The Crestview water tower painting project is on track to be completed in early 2018.
After awarding a contract to Maguire Iron in November, the city and the Sioux Fall, S.D-based company met earlier this month for the first preconstruction meeting. That meeting has set the project on track to be completed by May 15, 2018.
The city’s water tower will be overhauled in 2018. Maguire Iron will strip all the existing paint off the tower before applying a fresh new coat. The project will cost $598,100.
Because the project has a high price tag and some safety issues, the city and Maguire Iron met well ahead of the contract’s mid-February start date.
Water/Wastewater Superintendent Kevin Quaethem said the first meeting was to formally sign the contract and get all the paperwork in order, but to also allow Maguire and the city to iron out safety plans for the project. The pint removal portion of the project will require the tower to be tented to prevent the lead-based paint from escaping the site.
Quaethem said with the tent system, the city and Maguire need to be safe. That means that during high winds — speeds above 15 mph — work will have to stop and the tent taken down.
Donohue & Associates is assisting the city with the project.

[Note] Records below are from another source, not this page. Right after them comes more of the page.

Lemma perform_keeps_owner l op o :
  owner l = Some o → is_set_owner op = false →
  owner (run (perform op) l).2 = Some o.
Proof.
  intros Howner Hop.
  destruct op as [k c o' | k c | a | a | a | a | o']; cbn in Hop;
    cbn [perform]; [| | | | | | discriminate].
  - destruct (run (add_units k c o') l) as [[b|e] l'] eqn:Hrun; cbn.
    + apply add_units_returned in Hrun as (_ & _ & [Hsame | [Hnone _]] & _);
        congruence.
    + destruct (add_units_outcomes l k c o') as [Hraise | (l0 & _ & Hret)];
        congruence.
  - destruct (remove_units_outcomes l k c)
      as [[-> _] | [[-> _] | (v & _ & _ & ->)]]; done.
  - unfold add_supply. cbn. by case_bool_decide.
  - unfold remove_supply. cbn. by case_bool_decide.
  - done.
  - unfold remove_crowns. cbn. by case_bool_decide.
Qed.

(** X4. The first owner wins. After a returning [add_units] call with an
    explicit owner the location belongs to that owner, and it goes on
    belonging to that owner through any sequence of [add_units],
    [remove_units], [add_supply], [remove_supply], [add_crowns] and
    [remove_crowns] calls: of the mutators only [set_owner] can change
    the owner. After any such sequence an [add_units] call in another
    owner's name raises [ValueError] and changes nothing, whatever kind
    and count it asks for. *)
Theorem add_units_first_owner_wins l unit_type count o b l1 ops :
  run (add_units unit_type count (Some o)) l = (Returned b, l1) →
  Forall (λ op, is_set_owner op = false) ops →
  owner (perform_all ops l1) = Some o ∧
  ∀ unit_type' count' o', o' ≠ o →
    run (add_units unit_type' count' (Some o')) (perform_all ops l1) =
      (Raised ValueError, perform_all ops l1).
Proof.
  intros (_ & _ & _ & Howner)%add_units_returned Hops.
  specialize (Howner o eq_refl).
  assert (owner (perform_all ops l1) = Some o) as Hkept.
  { revert l1 Howner. induction Hops as [|op ops Hop _ IH]; intros l1 Howner;
      [done |].
    unfold perform_all. cbn [foldl]. apply IH.
    by apply perform_keeps_owner. }
  split; [done |].
  intros k' c' o' Hne. unfold add_units. cbn. rewrite Hkept.
  by rewrite bool_decide_eq_true_2 by congruence.
Qed.

(** ** Having units *)

Lemma py_sum_positive_iff (vs : list Z) :
  Forall (λ v, 0 ≤ v) vs → (0 < py_sum vs ↔ Exists (λ v, 0 < v) vs).
Proof.
  induction 1 as [|v vs Hv Hvs IH].
  - split; [by vm_compute | by intros ?%Exists_nil].
  - rewrite py_sum_cons, Exists_cons.
    assert (0 ≤ py_sum vs) as Hsum.
    { unfold py_sum. by apply foldl_add_non_negative. }
    split.
    + intros Hpos. destruct (decide (0 < v)); [by left |].
      right. apply IH. lia.
    + intros [Hpos | Hpos%IH]; lia.
Qed.

(** X5. For a location whose unit counts are all non-negative, [has_units]
    says exactly that some kind has a positive count. *)
Theorem has_units_iff_some_kind_positive l :
  (∀ k n, units l !! k = Some n → 0 ≤ n) →
  (has_units l = true ↔ ∃ k n, units l !! k = Some n ∧ 0 < n).
Proof.
  intros Hunits. rewrite has_units_true. unfold get_total_units.
  assert (Forall (λ v, 0 ≤ v) (snd <$> map_to_list (units l))) as Hall.
  { apply Forall_forall. intros v [[k n] [-> Hkn]]%list_elem_of_fmap.
    apply elem_of_map_to_list in Hkn. by eapply Hunits. }
  rewrite Z.gt_lt_iff, (py_sum_positive_iff _ Hall), Exists_exists. split.
  - intros (v & [[k n] [-> Hkn]]%list_elem_of_fmap & Hpos).
    exists k, n. by apply elem_of_map_to_list in Hkn.
  - intros (k & n & Hkn & Hpos). exists n. split; [| done].
    apply list_elem_of_fmap. exists (k, n).
    split; [done |]. by apply elem_of_map_to_list.
Qed.

(** X6. Clearing a location for conquest. When all the units of a location
    are of one kind, [set_owner] is refused while that count is positive,
    and once [remove_units] has taken exactly that count away [set_owner]
    succeeds for any new owner. *)
Theorem clear_then_set_owner l unit_type v new_owner :
  units l !! unit_type = Some v → get_total_units l = v →
  (0 < v → run (set_owner new_owner) l = (Raised ValueError, l)) ∧
  ∃ l1, run (remove_units unit_type v) l = (Returned true, l1) ∧
        get_total_units l1 = 0 ∧
        run (set_owner new_owner) l1 = (Returned true, with_owner new_owner l1).
Proof.
  intros Hv Htotal. split.
  - intros Hpos. unfold set_owner. cbn.
    by rewrite (proj2 (has_units_true l)) by lia.
  - destruct (remove_units_checked l unit_type v v Hv) as [Hok _].
    rewrite Hok by lia. eexists. split; [done |].
    assert (get_total_units
              (with_units (<[unit_type := v - v]> (units l)) l) = 0) as Hzero.
    { rewrite get_total_units_with_units.
      unfold units_get. rewrite Hv. cbn. lia. }
    split; [done |]. unfold set_owner. cbn [run mbind M_bind bind get_self].
    by rewrite (proj2 (has_units_false _)) by lia.
Qed.

(** X7. Fortification and defence. [set_fortification] changes nothing but
    the fortification, and the defence bonus read afterwards is 0 for
    [NONE], 1 for [CASTLE] and 2 for [STRONGHOLD]; the bonus of any
    location lies between 0 and 2. *)
Theorem set_fortification_sets_defense_bonus l fort_type :
  run (set_fortification fort_type) l =
    (Returned tt, with_fortification fort_type l) ∧
  get_defense_bonus (with_fortification fort_type l) =
    match fort_type with NONE => 0 | CASTLE => 1 | STRONGHOLD => 2 end ∧
  0 ≤ get_defense_bonus l ≤ 2.
Proof.
  split; [done |]. split.
  - by destruct fort_type.
  - unfold get_defense_bonus. repeat case_decide; lia.
Qed.

(** ** Assembling the map *)

(** X8. [add_location] files a location under its own name and leaves
    every other entry and every other part of the game state alone; a
    location already filed under that name is replaced without notice, so
    of two registrations with one name only the later survives. *)
Theorem add_location_registers_or_replaces g loc :
  run (add_location loc) g =
    (Returned tt, with_locations (<[name loc := loc]> (locations g)) g) ∧
  locations (run (add_location loc) g).2 !! name loc = Some loc ∧
  (∀ k, k ≠ name loc →
        locations (run (add_location loc) g).2 !! k = locations g !! k) ∧
  (∀ loc', name loc' = name loc →
        run (add_location loc) (run (add_location loc') g).2 =
        run (add_location loc) g).
Proof.
  split; [done |]. split; [apply lookup_insert_eq |]. split.
  - intros k Hk. cbn. by rewrite lookup_insert_ne.
  - intros loc' Hname. cbn. rewrite Hname. unfold with_locations. cbn.
    by rewrite insert_insert_eq.
Qed.

(** X9. Every game state put together from the empty one by
    [add_location] and [connect_locations] calls keeps each location
    under its own name; in particular no two of its locations share a
    name. *)
Theorem assembled_maps_are_keyed_by_name g :
  map_reachable g → keyed_by_name g ∧ names_unique g.
Proof.
  intros Hreach.
  assert (keyed_by_name g) as Hkeyed.
  { induction Hreach as [|g op _ IH]; [apply new_game_state_keyed |].
    destruct op as [loc | a b]; cbn [perform_map].
    - by apply add_location_keyed.
    - by apply connect_locations_keyed. }
  split; [done |]. by apply keyed_by_name_unique.
Qed.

Quaethem said a representative from Donohue will be at the city’s board of public works meeting Tuesday, Jan. 9, to go over the full plans with the board. The goal is to get everyone on the same page, he added.

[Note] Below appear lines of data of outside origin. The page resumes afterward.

(** C7 at a file with no declaration line: the identifier is the stem *)
Lemma C7_witness :
  read_text (one_file sub1_path no_id_cbl) sub1_path = Ok no_id_cbl /\
  isascii no_id_cbl = true /\
  (forall raw, In raw (splitlines no_id_cbl) -> declared_id raw = None) /\
  exists o',
    parse (one_file sub1_path no_id_cbl) (init sub1_path) = Ok o' /\
    program_id o' = stem sub1_path /\
    stem sub1_path = L "sub1".
Proof.
  assert (Hb : forallb (fun raw => match declared_id raw with None => true | Some _ => false end)
                       (splitlines no_id_cbl) = true) by (vm_compute; reflexivity).
  assert (Hnone : forall raw, In raw (splitlines no_id_cbl) -> declared_id raw = None).
  { intros raw Hin. rewrite forallb_forall in Hb. specialize (Hb raw Hin).
    destruct (declared_id raw); [discriminate Hb|reflexivity]. }
  split; [reflexivity|]. split; [reflexivity|]. split; [exact Hnone|].
  destruct (C7_program_id_defaults_to_stem
              (one_file sub1_path no_id_cbl) sub1_path no_id_cbl eq_refl eq_refl)
    as (o' & Hp & Hdefault & Hstem & _).
  exists o'. split; [exact Hp|]. split; [exact (Hdefault Hnone)|].
  apply (Hstem (L "/repo/lib") (L "sub1")); [reflexivity|discriminate|].
  simpl. intuition discriminate.
Defined.

(** C8 at a sample input *)
Lemma C8_witness :
  read_text repo main_path = Ok main_cbl /\
  isascii main_cbl = true /\
  ((sniff_program_id repo main_path = None /\
    forall a b, main_cbl = a ++ b ->
                Re.match_at _PROGID_RE (Re.last_char None a) b = None) \/
   (exists a b mo,
      main_cbl = a ++ b /\
      Re.match_at _PROGID_RE (Re.last_char None a) b = Some mo /\
      sniff_program_id repo main_path = Some (Re.group mo 1) /\
      forall a' b', main_cbl = a' ++ b' -> List.length a' < List.length a ->
                    Re.match_at _PROGID_RE (Re.last_char None a') b' = None)).
Proof.
  split; [reflexivity|]. split; [reflexivity|].
  exact (proj2 (C8_sniffer_first_occurrence_or_none repo main_path) main_cbl eq_refl eq_refl).
Defined.

(** C9 at a sample input *)
Lemma C9_witness :
  read_text (one_file main_path split_id_cbl) main_path = Ok split_id_cbl /\
  isascii split_id_cbl = true /\
  1 < List.length (declared_names (splitlines split_id_cbl)) /\
  (exists o', parse (one_file main_path split_id_cbl) (init main_path) = Ok o' /\
              program_id o' = last (declared_names (splitlines split_id_cbl)) (stem main_path) /\
              In (program_id o') (declared_names (splitlines split_id_cbl))) /\
  ((sniff_program_id (one_file main_path split_id_cbl) main_path = None /\
    forall a b, split_id_cbl = a ++ b ->
                Re.match_at _PROGID_RE (Re.last_char None a) b = None) \/
   (exists a b mo,
      split_id_cbl = a ++ b /\
      Re.match_at _PROGID_RE (Re.last_char None a) b = Some mo /\
      sniff_program_id (one_file main_path split_id_cbl) main_path = Some (Re.group mo 1) /\
      forall a' b', split_id_cbl = a' ++ b' -> List.length a' < List.length a ->
                    Re.match_at _PROGID_RE (Re.last_char None a') b' = None)).
Proof.
  assert (Hlen : 1 < List.length (declared_names (splitlines split_id_cbl)))
    by (vm_compute; constructor).
  split; [reflexivity|]. split; [reflexivity|]. split; [exact Hlen|].
  exact (proj1 C9_last_line_against_leftmost_match
               (one_file main_path split_id_cbl) main_path split_id_cbl
               eq_refl eq_refl Hlen).
Defined.

(** C10 at a sample input *)
Lemma C10_witness :
  read_text repo main_path = Ok main_cbl /\
  isascii main_cbl = true /\
  numbered_lines main_cbl =
    firstn 10 (numbered_lines main_cbl) ++
    (11, L "       START-UP.") :: skipn 11 (numbered_lines main_cbl) /\
  parse_lines (start (init main_path)) (firstn 10 (numbered_lines main_cbl)) =
    Ok main_before_reopen /\
  paragraph_header main_before_reopen (L "       START-UP.") = Some (L "START-UP") /\
  exists st1 o' pg,
    parse_line main_before_reopen (11, L "       START-UP.") = Ok st1 /\
    dict_get (L "START-UP") (paragraphs (self st1)) = Some {| statements := [] |} /\
    calls (self st1) = calls (self main_before_reopen) /\
    parse repo (init main_path) = Ok o' /\
    dict_get (L "START-UP") (paragraphs o') = Some pg /\
    Forall (fun s => 11 < line s) (statements pg) /\
    (forall old s,
        dict_get (L "START-UP") (paragraphs (self main_before_reopen)) = Some old ->
        In s (statements old) ->
        ~ In s (statements pg) /\
        (is_call s = true -> In (edge_of main_path (L "START-UP") s) (calls o'))).
Proof.
  assert (H1 : read_text repo main_path = Ok main_cbl) by reflexivity.
  assert (H0 : isascii main_cbl = true) by reflexivity.
  assert (H2 : numbered_lines main_cbl =
               firstn 10 (numbered_lines main_cbl) ++
               (11, L "       START-UP.") :: skipn 11 (numbered_lines main_cbl))
    by (vm_compute; reflexivity).
  assert (H3 : parse_lines (start (init main_path)) (firstn 10 (numbered_lines main_cbl)) =
               Ok main_before_reopen) by (vm_compute; reflexivity).
  assert (H4 : paragraph_header main_before_reopen (L "       START-UP.") =
               Some (L "START-UP")) by (vm_compute; reflexivity).
  repeat (split; [assumption|]).
  exact (C10_reopened_paragraph_starts_empty
           repo main_path main_cbl _ 11 (L "       START-UP.") _
           main_before_reopen (L "START-UP") H1 H0 H2 H3 H4).
Defined.

(** ** The sample repository, run *)

Example main_cbl_structure :
  program_id main_parsed = L "MAIN" /\
  divisions main_parsed = [L "IDENTIFICATION"; L "DATA"; L "PROCEDURE"] /\
  data_sections main_parsed =
    [(L "WORKING-STORAGE",
      [{| level := 77; name := L "WS-COUNT"; pic := L "9(4)" |};
       {| level := 1; name := L "WS-NAME"; pic := L "X(10)" |}])] /\
  paragraphs main_parsed =
    [(L "START-UP",
      {| statements := [{| type := CALL; target := L "sub2"; line := 12 |};
                        {| type := PERFORM; target := L "CLEANUP"; line := 12 |}] |})] /\
  map to_program (calls main_parsed) = [L "SUB1"; L "sub2"].
Proof. repeat split. Qed.

Example main_cbl_before_line_11 :
  paragraphs (self main_before_reopen) =
    [(L "START-UP",
      {| statements := [{| type := CALL; target := L "SUB1"; line := 9 |};
                        {| type := PERFORM; target := L "CLEANUP"; line := 10 |}] |})].
Proof. reflexivity. Qed.

Example repo_resolved :
  exists structures edges,
    parse_repo repo (L "/repo") = Ok (structures, edges) /\
    map (fun e => (to_program e, to_file e)) edges =
      [(L "SUB1", Some (Some sub1_path)); (L "sub2", Some None);
       (L "NOWHERE", Some None)].
Proof. eexists. eexists. split; vm_compute; reflexivity. Qed.

Example locked_repo_raises : parse_repo locked_repo (L "/repo") = Raise OSError.
Proof. vm_compute. reflexivity. Qed.

Example sniffed :
  sniff_program_id repo main_path = Some (L "MAIN") /\
  sniff_program_id repo sub1_path = Some (L "SUB1") /\
  sniff_program_id locked_repo locked_path = None /\
  sniff_program_id (one_file main_path (unlines ["       PROCEDURE DIVISION."%string])) main_path
  = None /\
  sniff_program_id (one_file main_path split_id_cbl) main_path = Some (L "X") /\
  build_index repo (L "/repo") = [(L "main", main_path); (L "sub1", sub1_path)].
Proof. repeat split; vm_compute; reflexivity. Qed.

Once that’s done, Quaethem said the next step will be a more traditional preconstruction meeting in February. The site of the water tower is fairly small and Maguire will have large equipment.
“It will be an on-site meeting,” he said. “They’ll be here and we’ll go over where they’re going to put their equipment. They’ve got a trailer with things in and they need to know where they are going to set it. We’ll figure out if there’s anything else they need before they start work.”
Quaethem said with the contract signed, Maguire is now in the process of ordering what it needs, including the sand to blast the old paint off.
While Maguire is working out the big stuff, the city is finalizing the small stuff. Quaethem said the city is making plans for what will go on the tower.
Right now the tower simply reads “Washington” in simple block letters. Qua-ethem said the city is considering a more script wordmark for the new version.
“We’re going to go away from the block font and go to a more flowy version,” he said.
Additionally, he said the tower will display the URL for the city’s webiste: ci.washington.mo.us.
Quaethem said the city also is picking colors. The bulk of the tank is likely to be a light blue color called “clear sky.”
A second color, a darker blue, may be used on the underside of the tank. The idea is to make the area where it’s moldy now a darker color so new mold won’t show up as much.
“We haven’t decided yet, but we may have the lighter blue where it just starts to roll off the top of the bowl and then the darker blue coming down the column and then back to light blue,” he said.
Once the paint is applied, Quaethem said the new coat should last 25 years.
In addition to the painting, Maguire will be replacing failing interior pipe and adding a mixing system to the tower.
The board began talking about the need to repaint the tower last November. The water tower is structurally sound, but needs a new coat of paint because rust has started to show.
Because of the lead-based paint involved, Donohue & Associates was selected in May to be the city’s engineering firm for the painting project. The contract will pay Donohue $33,000 for the service.
The city had originally hoped to have the project completed in 2017, but as the scope grew larger, it pushed plans back to this fall. Because the tower is in such good shape, Quaethem has said the city can afford to wait a few months before painting. Money is already allocated for the project in the current year’s budget.
The Crestview tower was built in the 1970s. Quaethem said with regular maintenance, it could have a 100-year life span.